(Collected data)
Lemma revert_coherent head b m p :
  agent_coherent m → m_installed m = Some head →
  (∀ tx, m_journal m = Some tx → tx_phase tx = Prepared → at_previous tx m) →
  mwp (revert_guarded_head head b) m p (λ _ m' _, agent_coherent m') ac agent_coherent.
Proof.
  intros Hac Hi Hprep. unfold revert_guarded_head.
  destruct (st_rollback_guard head) as [g|] eqn:Hg; [|by apply mwp_die].
  set (tx := rollback_of_guarded head g (negb b)).
  apply mwp_bind, mwp_journal; [|done|done]. apply mwp_bind.
  apply (mwp_mono _ m p (λ _ m' _, agent_coherent m' ∧ m_installed m' = Some head
           ∧ ∀ tx, m_journal m' = Some tx → tx_phase tx = Prepared → at_previous tx m') _
           ac _ agent_coherent); [|intros _ m1 p1 (Hac1 & Hi1 & Hp1)|done|done].
  - destruct (m_journal m) as [ex|] eqn:Hj; [|apply mwp_ret; by rewrite Hj].
    apply mwp_bind, mwp_active_release; [|done|done].
    case_bool_decide; [|apply mwp_ret; by rewrite Hj].
    apply mwp_clear_journal; [|done|done]. intros Hd.
    assert (agent_coherent (set_journal None m)); [|done].
    apply (clear_coherent p); [done|done|by rewrite Hj].
  - apply mwp_bind, mwp_write_journal; [|done|done]. intros Hv Hw.
    assert (agent_coherent (set_journal (Some tx) m1)) as Hac2
      by (by eapply (start_rollback_coherent p1 m1 head g)).
    split_and!; [|done|done].
    destruct (tx_candidate_rejection_required tx); [|by apply mwp_ret].
    by apply mwp_reject_deployment; intros.
Qed.

(** Counting one more failed gate, or settling on the predecessor. *)
Lemma bound_coherent plan defer t m p :
  settling plan defer (Some t) m →
  mwp (bound_unhealthy_rollback t) m p
    (λ out m' _, settling plan defer (Some out.1) m') ac agent_coherent.
Proof.
  intros Hs. pose proof Hs as (Hrec & Hat & _). unfold bound_unhealthy_rollback.
  apply mwp_bind, mwp_lift.
  destruct (record_rollback_health_failure t) as [[t1 n]|er] eqn:Hf; [|apply Hrec].
  apply record_rollback_health_failure_Ok in Hf as (Hph & _ & _ & ->).
  set (t1 := set_health_failures n t).
  assert (is_rollback t1 = true) as Hr1 by (unfold is_rollback; simpl; by destruct Hph as [-> | ->]).
  assert (Transaction_validate t1 = Ok tt → may_write_journal p m t1 = true →
          settling plan defer (Some t1) (set_journal (Some t1) m)) as Hs1.
  { intros Hv Hw. assert (recovering t1 (set_journal (Some t1) m)) by (by eapply (recovering_write t)).
    eapply settling_identity; [exact Hs|by unfold same_identity|done|done]. }
  assert (∀ k, (∀ m1, settling plan defer (Some t1) m1 →
     mwp k m1 p (λ out m' _, settling plan defer (Some out.1) m') ac agent_coherent) →
    mwp (_ ← persist_transaction t1; k) m p
      (λ out m' _, settling plan defer (Some (out : Transaction * RollbackHealthOutcome).1) m')
      ac agent_coherent) as Hpersist.
  { intros k Hk. apply mwp_bind, mwp_write_journal; [|apply Hrec|apply Hrec].
    intros Hv Hw. specialize (Hs1 Hv Hw).
    split_and!; [by apply Hk|by apply settling_ac in Hs1|by apply settling_ac in Hs1]. }
  destruct (_ <=? _)%N; apply Hpersist; intros m1 Hm1; [|by apply mwp_ret].
  destruct (recovery_pending t1 RolledBack); [|by apply mwp_ret].
  pose proof Hm1 as (Hrec1 & Hat1 & _).
  apply mwp_bind, mwp_advance_recovering; [done|done|done|done|..].
  - intros er. apply mwp_bind, mwp_lift, Hrec1.
  - intros er _. apply mwp_bind, mwp_lift, Hrec1.
  - intros [[]|er] Hn; apply mwp_bind, mwp_lift; [|apply Hn].
    apply mwp_ret. eapply settling_identity; [exact Hm1|by unfold same_identity|done|done].
Qed.

Lemma failed_gate_coherent plan defer recovery head b m p :
  settling plan defer recovery m → m_installed m = Some head →
  mwp (answer_failed_gate plan recovery head b) m p
    (λ recovery' m' _, settling plan defer recovery' m') ac agent_coherent.
Proof.
  intros Hs Hi. unfold answer_failed_gate. apply mwp_bind. destruct recovery as [t|].
  - pose proof Hs as ((_ & Hr & _) & _). rewrite Hr. apply mwp_bind.
    eapply mwp_mono; [by apply bound_coherent| |done|done].
    intros [t1 [n|]] m1 p1 Hs1; [apply mwp_throw; by apply settling_ac in Hs1|].
    change (settling plan defer (Some t1) m1) in Hs1. pose proof (settling_ac _ _ _ _ Hs1). pose proof Hs1 as (_ & _ & _ & Hc).
    destruct (p_commit plan) as [c|]; [|by apply mwp_throw].
    apply mwp_ret. rewrite (Hc c eq_refl). unfold plan_gate_failure. simpl. by apply mwp_ret.
  - apply mwp_ret. pose proof Hs as (Hac & _ & Hp & _).
    destruct (plan_gate_failure head).
    + apply mwp_bind. eapply mwp_mono; [by apply revert_coherent| |done|done].
      intros [] m1 p1 ?. by apply mwp_throw.
    + unfold reject_provisional_head. apply mwp_bind, mwp_reject_deployment; try by intros.
      intros g p' _. by apply mwp_throw.
    + by apply mwp_ret.
Qed.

(Task details): Output the records above precisely.

(Task solution):
Lemma revert_coherent head b m p :
  agent_coherent m → m_installed m = Some head →
  (∀ tx, m_journal m = Some tx → tx_phase tx = Prepared → at_previous tx m) →
  mwp (revert_guarded_head head b) m p (λ _ m' _, agent_coherent m') ac agent_coherent.
Proof.
  intros Hac Hi Hprep. unfold revert_guarded_head.
  destruct (st_rollback_guard head) as [g|] eqn:Hg; [|by apply mwp_die].
  set (tx := rollback_of_guarded head g (negb b)).
  apply mwp_bind, mwp_journal; [|done|done]. apply mwp_bind.
  apply (mwp_mono _ m p (λ _ m' _, agent_coherent m' ∧ m_installed m' = Some head
           ∧ ∀ tx, m_journal m' = Some tx → tx_phase tx = Prepared → at_previous tx m') _
           ac _ agent_coherent); [|intros _ m1 p1 (Hac1 & Hi1 & Hp1)|done|done].
  - destruct (m_journal m) as [ex|] eqn:Hj; [|apply mwp_ret; by rewrite Hj].
    apply mwp_bind, mwp_active_release; [|done|done].
    case_bool_decide; [|apply mwp_ret; by rewrite Hj].
    apply mwp_clear_journal; [|done|done]. intros Hd.
    assert (agent_coherent (set_journal None m)); [|done].
    apply (clear_coherent p); [done|done|by rewrite Hj].
  - apply mwp_bind, mwp_write_journal; [|done|done]. intros Hv Hw.
    assert (agent_coherent (set_journal (Some tx) m1)) as Hac2
      by (by eapply (start_rollback_coherent p1 m1 head g)).
    split_and!; [|done|done].
    destruct (tx_candidate_rejection_required tx); [|by apply mwp_ret].
    by apply mwp_reject_deployment; intros.
Qed.

(** Counting one more failed gate, or settling on the predecessor. *)
Lemma bound_coherent plan defer t m p :
  settling plan defer (Some t) m →
  mwp (bound_unhealthy_rollback t) m p
    (λ out m' _, settling plan defer (Some out.1) m') ac agent_coherent.
Proof.
  intros Hs. pose proof Hs as (Hrec & Hat & _). unfold bound_unhealthy_rollback.
  apply mwp_bind, mwp_lift.
  destruct (record_rollback_health_failure t) as [[t1 n]|er] eqn:Hf; [|apply Hrec].
  apply record_rollback_health_failure_Ok in Hf as (Hph & _ & _ & ->).
  set (t1 := set_health_failures n t).
  assert (is_rollback t1 = true) as Hr1 by (unfold is_rollback; simpl; by destruct Hph as [-> | ->]).
  assert (Transaction_validate t1 = Ok tt → may_write_journal p m t1 = true →
          settling plan defer (Some t1) (set_journal (Some t1) m)) as Hs1.
  { intros Hv Hw. assert (recovering t1 (set_journal (Some t1) m)) by (by eapply (recovering_write t)).
    eapply settling_identity; [exact Hs|by unfold same_identity|done|done]. }
  assert (∀ k, (∀ m1, settling plan defer (Some t1) m1 →
     mwp k m1 p (λ out m' _, settling plan defer (Some out.1) m') ac agent_coherent) →
    mwp (_ ← persist_transaction t1; k) m p
      (λ out m' _, settling plan defer (Some (out : Transaction * RollbackHealthOutcome).1) m')
      ac agent_coherent) as Hpersist.
  { intros k Hk. apply mwp_bind, mwp_write_journal; [|apply Hrec|apply Hrec].
    intros Hv Hw. specialize (Hs1 Hv Hw).
    split_and!; [by apply Hk|by apply settling_ac in Hs1|by apply settling_ac in Hs1]. }
  destruct (_ <=? _)%N; apply Hpersist; intros m1 Hm1; [|by apply mwp_ret].
  destruct (recovery_pending t1 RolledBack); [|by apply mwp_ret].
  pose proof Hm1 as (Hrec1 & Hat1 & _).
  apply mwp_bind, mwp_advance_recovering; [done|done|done|done|..].
  - intros er. apply mwp_bind, mwp_lift, Hrec1.
  - intros er _. apply mwp_bind, mwp_lift, Hrec1.
  - intros [[]|er] Hn; apply mwp_bind, mwp_lift; [|apply Hn].
    apply mwp_ret. eapply settling_identity; [exact Hm1|by unfold same_identity|done|done].
Qed.

Lemma failed_gate_coherent plan defer recovery head b m p :
  settling plan defer recovery m → m_installed m = Some head →
  mwp (answer_failed_gate plan recovery head b) m p
    (λ recovery' m' _, settling plan defer recovery' m') ac agent_coherent.
Proof.
  intros Hs Hi. unfold answer_failed_gate. apply mwp_bind. destruct recovery as [t|].
  - pose proof Hs as ((_ & Hr & _) & _). rewrite Hr. apply mwp_bind.
    eapply mwp_mono; [by apply bound_coherent| |done|done].
    intros [t1 [n|]] m1 p1 Hs1; [apply mwp_throw; by apply settling_ac in Hs1|].
    change (settling plan defer (Some t1) m1) in Hs1. pose proof (settling_ac _ _ _ _ Hs1). pose proof Hs1 as (_ & _ & _ & Hc).
    destruct (p_commit plan) as [c|]; [|by apply mwp_throw].
    apply mwp_ret. rewrite (Hc c eq_refl). unfold plan_gate_failure. simpl. by apply mwp_ret.
  - apply mwp_ret. pose proof Hs as (Hac & _ & Hp & _).
    destruct (plan_gate_failure head).
    + apply mwp_bind. eapply mwp_mono; [by apply revert_coherent| |done|done].
      intros [] m1 p1 ?. by apply mwp_throw.
    + unfold reject_provisional_head. apply mwp_bind, mwp_reject_deployment; try by intros.
      intros g p' _. by apply mwp_throw.
    + by apply mwp_ret.
Qed.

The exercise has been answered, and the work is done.